I only have an understanding because of what they tell me, but I really have no idea because I have not been there nor have they been in here, and believe me when I say they are two very different worlds. I came in young as I said earlier, but in a place where there is constant violence, concrete and steel, you get old and sick (mentally and physically) quick and unseen like the wind in a way.
This is an ongoing pandemic (prison or CDCR) and the human cattle that live within these walls. To your COVID questions though, because I could write you a story about being incarcerated and the “going ons” inside here, but that’s for another time and I am sure you are busy. Apologies for dragging on, but every story needs some kind of context. Well you asked how it has been from the beginning, middle, and now during the pandemic?
At first it was like “oh the CDCR is just looking not to run programs” (an excuse basically), but then they started shutting down programs, jobs and then visits. And we (the population) knew it was real when everything was on the news about COVID-19 and the world coming to a stop. So for some it got hard, but for others in the beginning if you were a “critical worker” or as you all know them, essential workers, you were the only ones allowed to move around the institution.
Then staff or COs starting getting infected, not knowing they come in and before you knew it everyone was getting it, scary no doubt. Being that a lot of inmates have health/mental issues beforehand, throw in something like COVID-19 and our risk goes up 10-fold. They were keeping a list of people who tested positive with the rest of the population who tested negative, and no one knew until it was too late.

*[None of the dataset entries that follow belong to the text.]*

Lemma reap_exit_ok k t l s1 :
  idle_pre k (t :: l) -> sinv None s1 -> s1 = set_s_lock_nest (s_lock_nest (k_sched k) + 1)
    (set_s_queues (list_del t <$> s_queues (k_sched k)) (k_sched k)) ->
  s_queues s1 !! QDefunct = Some l ->
  exists s3, rt_exit_critical s1 = Some (tt, s3) /\ reap_exit k t l s3.
Proof.
  intros Hp Hs1 Es1 El1. destruct (defunct_thread k _ t Hp ltac:(set_solver)) as (th & Et & Hst & _).
  assert (Hnd : NoDup (t :: l)) by (apply (proj1 (si_wf _ _ (ki_sched _ _ (ip_kinv _ _ Hp))) QDefunct), (ip_list _ _ Hp)).
  apply NoDup_cons in Hnd as [Htl _].
  destruct (exit_critical_current s1 Hs1) as (s3 & E3 & Hs3 & Hf3 & Hcur); [destruct (ip_lock _ _ Hp); subst s1; cbn; lia|].
  assert (Hf : sched_frame (set_s_queues (list_del t <$> s_queues (k_sched k)) (k_sched k)) s3).
  { subst s1. cbn in Hf3. replace (s_lock_nest (k_sched k) + 1 - 1) with (s_lock_nest (k_sched k)) in Hf3 by lia.
    by destruct Hf3; split. }
  assert (Eld : s_queues s3 !! QDefunct = Some l) by (rewrite (sf_queues _ _ Hf) by done; by rewrite <- El1, Es1).
  exists s3. split; [done|]. split; try done.
  - destruct (closed_frame _ _ t th Hf Et Hst) as (th' & Et' & Hst'). apply (closed_free s3 t th'); try done.
    intros l' El'. congruence.
  - intros c Ec Hin. destruct Hcur as [Hcur|(c' & thc & Ec' & Etc & Hrc)].
    { apply (ip_cur _ _ Hp c); [|done]. rewrite <- Ec, Hcur. by rewrite Es1. }
    rewrite Ec in Ec'. injection Ec' as <-. destruct (defunct_thread k _ c Hp Hin) as (thc0 & Ec0 & Hsc & _).
    destruct (closed_frame _ _ c thc0 Hf Ec0 Hsc) as (thc' & Ec' & Hsc'). rewrite Etc in Ec'. injection Ec' as <-.
    by rewrite Hrc in Hsc'.
Qed.

Section Reaping.
Context (cleanup : nat -> M kernel unit) `{!CleanupSpec cleanup}.

Lemma cleanup_run t th k :
  kinv None k -> exists k', (if bool_decide (th_cleanup th <> 0) then cleanup t else mret tt) k = Some (tt, k') /\
    kinv None k' /\ k_sched k' = k_sched k /\ k_objs k' = k_objs k /\ k_timers k' = k_timers k.
Proof. intros Hk. case_bool_decide; [by apply cleanup_spec|by exists k]. Qed.

(** The first half of a turn, up to the test for a static thread. *)
Lemma reap_prefix k t l :
  idle_pre k (t :: l) ->
  exists k2 s3, idle_reap cleanup k = (if is_static (k_objs k) t
      then rt_object_detach (OThread t) ;; on_sched rt_exit_critical ;; mret true
      else on_sched rt_exit_critical ;; rt_object_delete (OThread t) ;; free_thread t ;; mret false) k2 /\
    kinv None (set_k_sched s3 k2) /\ k_objs k2 = k_objs k /\ k_timers k2 = k_timers k /\
    rt_exit_critical (k_sched k2) = Some (tt, s3) /\ reap_exit k t l s3.
Proof.
  intros Hp. destruct (defunct_thread k _ t Hp ltac:(set_solver)) as (th & Et & Hst & Hf).
  destruct (reap_unlink k t l Hp) as (s1 & E1 & Hk1 & Hn1 & El1 & Es1). cbn zeta in *.
  destruct (ip_obj _ _ Hp t ltac:(set_solver)) as [ob Eo].
  destruct (cleanup_run t th _ Hk1) as (k2 & E2 & Hk2 & Es2 & Eo2 & Etm2). cbn in Eo2, Etm2, Es2.
  destruct (reap_exit_ok k t l s1 Hp) as (s3 & E3 & Hre); try done; [apply (ki_sched _ _ Hk1)|].
  exists k2, s3. split_and!; try done; [|..|by rewrite Es2].
  - unfold idle_reap. munfold. rewrite (kq_list_run _ _ _ (ip_list _ _ Hp)). munfold in E1.
    destruct (kq (q_remove t) k) as [[[] k0]|]; [|done]. rewrite E1.
    rewrite (get_thread_run _ t th) by (cbn; by rewrite Es1). munfold in E2. rewrite E2.
    unfold rt_object_is_systemobject. munfold. rewrite (on_objs_run _ k2 ob (k_objs k)) by (unfold rd_obj; by rewrite Eo2, Eo).
    rewrite <- Eo2, set_objs_id. unfold is_static. rewrite Eo2, Eo. by case_bool_decide.
  - set (s1' := set_s_lock_nest (s_lock_nest (k_sched k)) s1).
    replace (set_k_sched s3 k2) with (set_k_sched s3 (set_k_sched s1' k2)) by (by destruct k2).
    apply kinv_frame; [|apply (re_sinv _ _ _ _ Hre)|]; cbn.
    + destruct Hk2 as [H1 H2 H3 H4 H5]. cbn in Es2. rewrite Es2 in *. split; try done. by apply sinv_lock_nest.
    + replace s1' with (set_s_queues (list_del t <$> s_queues (k_sched k)) (k_sched k)); [apply (re_frame _ _ _ _ Hre)|].
      subst s1' s1. by destruct (k_sched k).
Qed.
(* ===== verification/Boot.v ===== *)
(** * Start of the kernel (components.c)

    rtthread_startup after the board initialisation: the timer and scheduler
    tables, the main, timer and idle threads and the first context switch.

    The invariants of the components are decidable on a concrete kernel;
    [kinv_check] and [oinv_check] are the executable forms. *)
From S2P Require Import Prelude RtList KString Kernel Sched Timer Object Thread Lifecycle Idle.
From stdpp Require Import base gmap sets list sorting.
From Stdlib Require Import ZArith Lia.
#[local] Open Scope Z_scope.

(** ** The boot sequence *)

Definition RT_MAIN_THREAD_PRIORITY : Z := 10.
Definition RT_MAIN_THREAD_STACK_SIZE : Z := 2048.
Definition IDLE_THREAD_STACK_SIZE : Z := 256.
Definition RT_TIMER_THREAD_STACK_SIZE : Z := 512.

(** The main thread: "main", with the addresses its two allocations return.
    The assertion that they succeed is part of the code. *)
Definition rt_application_init (malloc : option nat) (stack : option Z) : M kernel unit :=
  tid ← rt_thread_create [109; 97; 105; 110] 0 0 RT_MAIN_THREAD_STACK_SIZE RT_MAIN_THREAD_PRIORITY 20 malloc stack;
  match tid with
  | Some t => rt_thread_startup t ;; mret tt
  | None => ub
  end.

(** The globals before the first call: zeroed memory and the static object table. *)
Definition zero_kernel : kernel :=
  Kernel boot_sched (Timers ∅ ∅ 0 0) boot_objects ∅ ∅ ∅ ∅ ∅ ∅ (Heap 0 0 0 0 0 0 ∅).

(** rtthread_startup after rt_hw_board_init and rt_show_version. *)
Definition rtthread_startup (malloc : option nat) (stack : option Z) (timer_stack idle_stack : Z) : M kernel unit :=
  on_timers rt_system_timer_init ;;
  on_sched rt_system_scheduler_init ;;
  rt_application_init malloc stack ;;
  rt_system_timer_thread_init timer_stack RT_TIMER_THREAD_STACK_SIZE ;;
  rt_thread_idle_init idle_stack IDLE_THREAD_STACK_SIZE ;;
  on_sched rt_system_scheduler_start.

(** ** Deciding the invariants *)

Section Checks.
Context {H N : Type} `{Countable H} `{EqDecision N}.
Implicit Types q : gmap H (list N).

Definition qwf_check q : Prop :=
  map_Forall (fun h1 l1 => NoDup l1 /\ map_Forall (fun h2 l2 => h1 = h2 \/ Forall (fun n => n ∉ l2) l1) q) q.
#[global] Instance qwf_check_dec q : Decision (qwf_check q).
Proof. apply _. Defined.

Lemma qwf_check_ok q : qwf_check q -> qwf q.
Proof.
  intros Hc. split; [intros h l E; by apply (Hc h l E)|].
  intros h1 h2 l1 l2 n E1 E2 H1 H2. destruct (Hc h1 l1 E1) as [_ Hd]. destruct (Hd h2 l2 E2) as [?|Hf]; [done|].
  rewrite Forall_forall in Hf. by destruct (Hf n H1).
Qed.
End Checks.

#[global] Instance prio_ok_dec th : Decision (prio_ok th).
Proof. unfold prio_ok. apply _. Defined.
#[global] Instance tag_ok_dec h th : Decision (tag_ok h th).
Proof. destruct h; cbn; apply _. Defined.

Definition opt_prop {A} (P : A -> Prop) (o : option A) : Prop := match o with Some a => P a | None => False end.
#[global] Instance opt_prop_dec {A} (P : A -> Prop) o : (forall a, Decision (P a)) -> Decision (opt_prop P o).
Proof. destruct o; apply _. Defined.
Lemma opt_prop_ex {A} (P : A -> Prop) o : opt_prop P o -> exists a, o = Some a /\ P a.
Proof. destruct o; [eauto|done]. Qed.

Definition ready_key (h : qhead) : Prop := match h with QReady p => 0 <= p < 32 | _ => True end.
#[global] Instance ready_key_dec h : Decision (ready_key h).
Proof. destruct h; cbn; apply _. Defined.
Definition ready_bit (g : Z) (h : qhead) (l : list nat) : Prop :=
  match h with QReady p => Z.testbit g p = bool_decide (l <> []) | _ => True end.
#[global] Instance ready_bit_dec g h l : Decision (ready_bit g h l).
Proof. destruct h; cbn; apply _. Defined.

Definition sinv_check (s : sched) : Prop :=
  qwf_check (s_queues s) /\
  Forall (fun p => is_Some (s_queues s !! QReady p)) (seqZ 0 32) /\
  map_Forall (fun h _ => ready_key h) (s_queues s) /\
  is_Some (s_queues s !! QDefunct) /\
  0 <= s_group s < 2 ^ 32 /\
  map_Forall (ready_bit (s_group s)) (s_queues s) /\
  map_Forall (fun t th => prio_ok th /\
    (stat_of th = RT_THREAD_READY -> opt_prop (fun l => t ∈ l) (s_queues s !! QReady (th_current_priority th))) /\
    (stat_of th = RT_THREAD_RUNNING -> s_current s = Some t)) (s_threads s) /\
  map_Forall (fun h l => Forall (fun t => opt_prop (tag_ok h) (s_threads s !! t)) l) (s_queues s) /\
  opt_prop (fun c => opt_prop (fun th => stat_of th <> RT_THREAD_READY) (s_threads s !! c)) (s_current s).
#[global] Instance sinv_check_dec s : Decision (sinv_check s).
Proof. unfold sinv_check. apply _. Defined.

Lemma sinv_check_ok s : sinv_check s -> sinv None s.
Proof.
  intros (Hwf & Hh & Hk & Hd & Hg & Hb & Ht & Hn & Hc). split; try done.
  - by apply qwf_check_ok.
  - intros p. split; [intros [l E]; by apply (Hk _ _ E)|]. intros Hp. rewrite Forall_forall in Hh. apply Hh, elem_of_seqZ. lia.
  - intros p l E. by apply (Hb _ _ E).
  - intros t th E. by apply (Ht _ _ E).
  - intros t th _ E Hst. destruct (Ht _ _ E) as (_ & Hr & _). by destruct (opt_prop_ex _ _ (Hr Hst)) as (l & ? & ?); exists l.
  - intros t th _ E Hst. by apply (Ht _ _ E).
  - intros h l t E Hin. split; [done|]. pose proof (Hn h l E) as Hf. rewrite Forall_forall in Hf. by apply opt_prop_ex, Hf.
  - intros c E. rewrite E in Hc. cbn in Hc. destruct (opt_prop_ex _ _ Hc) as (th & Et & Hs). by exists th.
Qed.

#[global] Instance activated_dec tm : Decision (activated tm).
Proof. unfold activated. apply _. Defined.
#[global] Instance tm_range_dec tm : Decision (tm_range tm).
Proof. unfold tm_range. apply _. Defined.

Definition tinv_check (s : timers) : Prop :=
  qwf_check (t_lists s) /\ is_Some (t_lists s !! TLHard) /\ is_Some (t_lists s !! TLSoft) /\ 0 <= t_tick s < 2 ^ 32 /\
  map_Forall (fun h l => Forall (fun n => opt_prop (fun tm => activated tm /\ timer_list_of (tm_flag tm) = h) (t_timers s !! n)) l) (t_lists s) /\
  map_Forall (fun _ tm => tm_range tm) (t_timers s).
#[global] Instance tinv_check_dec s : Decision (tinv_check s).
Proof. unfold tinv_check. apply _. Defined.

Lemma tinv_check_ok s : tinv_check s -> tinv s.
Proof.
  intros (Hwf & Hh & Hs & Ht & Hn & Hr). split; try done.
  - by apply qwf_check_ok.
  - by intros [].
  - intros h l n E Hin. pose proof (Hn h l E) as Hf. rewrite Forall_forall in Hf. by apply opt_prop_ex, Hf.
Qed.

#[global] Instance timeout_func_eq_dec : EqDecision timeout_func.
Proof. solve_decision. Defined.
#[global] Instance thread_timer_ok_dec t tm : Decision (thread_timer_ok t tm).
Proof. unfold thread_timer_ok. apply _. Defined.

Definition user_timer_check (n : timer_id) (tm : rt_timer) : Prop :=
  match n, tm_func tm with UserTimer _, TF_user _ => True | UserTimer _, _ => False | _, _ => True end.
#[global] Instance user_timer_check_dec n tm : Decision (user_timer_check n tm).
Proof. unfold user_timer_check. destruct n, (tm_func tm); apply _. Defined.

Definition timer_wait_check (s : sched) (n : timer_id) : Prop :=
  match n with ThreadTimer t => opt_prop (fun th => stat_of th = RT_THREAD_SUSPEND) (s_threads s !! t) | _ => True end.
#[global] Instance timer_wait_check_dec s n : Decision (timer_wait_check s n).
Proof. destruct n; cbn; apply _. Defined.

Definition kinv_check (k : kernel) : Prop :=
  sinv_check (k_sched k) /\ tinv_check (k_timers k) /\
  map_Forall (fun t _ => opt_prop (thread_timer_ok t) (t_timers (k_timers k) !! ThreadTimer t)) (s_threads (k_sched k)) /\
  map_Forall (fun _ l => Forall (timer_wait_check (k_sched k)) l) (t_lists (k_timers k)) /\
  map_Forall user_timer_check (t_timers (k_timers k)).
#[global] Instance kinv_check_dec k : Decision (kinv_check k).
Proof. unfold kinv_check. apply _. Defined.

Lemma kinv_check_ok k : kinv_check k -> kinv None k.
Proof.
  intros (Hs & Ht & Htt & Hw & Hu). split.
  - by apply sinv_check_ok.
  - by apply tinv_check_ok.
  - intros t th E. by apply opt_prop_ex, (Htt t th E).
  - intros h l t E Hin. split; [done|]. pose proof (Hw h l E) as Hf. rewrite Forall_forall in Hf. by apply opt_prop_ex, (Hf _ Hin).
  - intros m tm E. pose proof (Hu _ _ E) as Hc. unfold user_timer_check in Hc. destruct (tm_func tm); [done|by eexists].
Qed.

Definition oinv_check (s : objects) : Prop :=
  qwf_check (o_lists s) /\ Forall (fun c => is_Some (o_lists s !! c)) rt_object_container /\
  map_Forall (fun c _ => c ∈ rt_object_container) (o_lists s) /\
  map_Forall (fun c l => Forall (fun o => opt_prop (fun ob => Z.land (ob_type ob) (Z.lnot RT_Object_Class_Static) = c) (o_objs s !! o)) l) (o_lists s).
#[global] Instance oinv_check_dec s : Decision (oinv_check s).
Proof. unfold oinv_check. apply _. Defined.

Lemma oinv_check_ok s : oinv_check s -> oinv s.
Proof.
  intros (Hwf & Hh & Hk & Hn). split.
  - by apply qwf_check_ok.
  - intros c. split; [intros [l E]; by apply (Hk c l)|]. rewrite Forall_forall in Hh. apply Hh.
  - intros c l o E Hin. pose proof (Hn c l E) as Hf. rewrite Forall_forall in Hf. by apply opt_prop_ex, Hf.
Qed.

(** A decidable fact about a concrete kernel, by evaluation. *)
Lemma checked (P : Prop) `{!Decision P} : bool_decide P = true -> P.
Proof. apply bool_decide_eq_true. Qed.
Ltac evaluate := match goal with |- ?P => refine (checked P _); vm_compute; reflexivity end.

(** ** The booted kernel *)

Definition booted (stack timer_stack idle_stack : Z) : kernel :=
  default zero_kernel (snd <$> rtthread_startup (Some 2%nat) (Some stack) timer_stack idle_stack zero_kernel).

Lemma booted_run stack timer_stack idle_stack :
  rtthread_startup (Some 2%nat) (Some stack) timer_stack idle_stack zero_kernel = Some (tt, booted stack timer_stack idle_stack).
Proof.
  assert (H : is_Some (rtthread_startup (Some 2%nat) (Some stack) timer_stack idle_stack zero_kernel)) by evaluate.
  destruct H as [[[] k] E]. unfold booted. by rewrite E.
Qed.
Lemma booted_kinv stack timer_stack idle_stack : kinv None (booted stack timer_stack idle_stack).
Proof. apply kinv_check_ok. evaluate. Qed.
Lemma booted_oinv stack timer_stack idle_stack : oinv (k_objs (booted stack timer_stack idle_stack)).
Proof. apply oinv_check_ok. evaluate. Qed.

(** From the zeroed globals, rtthread_startup reaches a kernel in which every
    invariant of the scheduler, the timers and the objects holds, the timer thread
    (priority 4) runs, the main thread (10) and the idle thread (31) are ready and the
    bitmap has exactly their two bits, whatever addresses the stacks have. *)
Theorem boot_establishes_invariants stack timer_stack idle_stack :
  exists k, rtthread_startup (Some 2%nat) (Some stack) timer_stack idle_stack zero_kernel = Some (tt, k) /\
    kinv None k /\ oinv (k_objs k) /\ s_current (k_sched k) = Some timer_thread /\ s_lock_nest (k_sched k) = 0 /\
    s_queues (k_sched k) !! QReady RT_MAIN_THREAD_PRIORITY = Some [2%nat] /\
    s_queues (k_sched k) !! QReady (RT_THREAD_PRIORITY_MAX - 1) = Some [idle_thread] /\
    s_group (k_sched k) = 2 ^ RT_MAIN_THREAD_PRIORITY + 2 ^ (RT_THREAD_PRIORITY_MAX - 1).
Proof.
  exists (booted stack timer_stack idle_stack). split; [apply booted_run|].
  split; [apply booted_kinv|]. split; [apply booted_oinv|]. vm_compute. done.
Qed.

By this time (December 2020/January 2021), well into the pandemic, they decided to make or turn one of the buildings into a “COVID-19 building” for those who test positive. By then a lot of us had symptoms, some light or beginning stages and some ended up in the hospital. Myself and my cellmate tested negative constantly.
The constant tests were one, due to me being a “critical worker” and though, the medical staff was not recording who or when they tested inmates, so a lot of us were tested over five times, and finally our test came back positive (myself and cellmate). It was scary, but what can you do in here and we were thankful that our symptoms were light, we were quarantined for two weeks and put back in the same building we came from.